_Task data_

(** * Scene module manager: lifecycle, observer tracking and status aggregation

    A shallow embedding of [SceneModuleManagerInterface]
    (scene_module_manager_interface.hpp) of the behavior path planner.

    The manager tracks the active scene modules through weak references
    ([std::weak_ptr]); the instances themselves are owned elsewhere.  The
    embedding therefore carries an explicit store of the instances that are
    still alive: a weak reference is a key of that store, it is expired when
    the key is absent, and [lock()] is the lookup.  The idle module is held
    through a [std::unique_ptr], modelled as an optional slot owned by the
    manager.  Publishers are modelled by the list of the messages sent so
    far, newest first.  The clock read by the publishing functions is an
    argument.

    [init], [initInterface], [updateModuleParams], [publishRTCStatus] and the
    two configuration getters touch none of the members modelled here and are
    left out; [updateIdleModuleInstance] is only declared in the header. *)

From Stdlib Require Import ZArith Lia.
From stdpp Require Import base option list gmap strings.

_Task statement_
Copy, please, exactly the lines that start at the first line of the data and end at the line containing "From Stdlib Require Import ZArith Lia.", both kept and no others.

_Solution to the exercise_
(** * Scene module manager: lifecycle, observer tracking and status aggregation

    A shallow embedding of [SceneModuleManagerInterface]
    (scene_module_manager_interface.hpp) of the behavior path planner.

    The manager tracks the active scene modules through weak references
    ([std::weak_ptr]); the instances themselves are owned elsewhere.  The
    embedding therefore carries an explicit store of the instances that are
    still alive: a weak reference is a key of that store, it is expired when
    the key is absent, and [lock()] is the lookup.  The idle module is held
    through a [std::unique_ptr], modelled as an optional slot owned by the
    manager.  Publishers are modelled by the list of the messages sent so
    far, newest first.  The clock read by the publishing functions is an
    argument.

    [init], [initInterface], [updateModuleParams], [publishRTCStatus] and the
    two configuration getters touch none of the members modelled here and are
    left out; [updateIdleModuleInstance] is only declared in the header. *)

From Stdlib Require Import ZArith Lia.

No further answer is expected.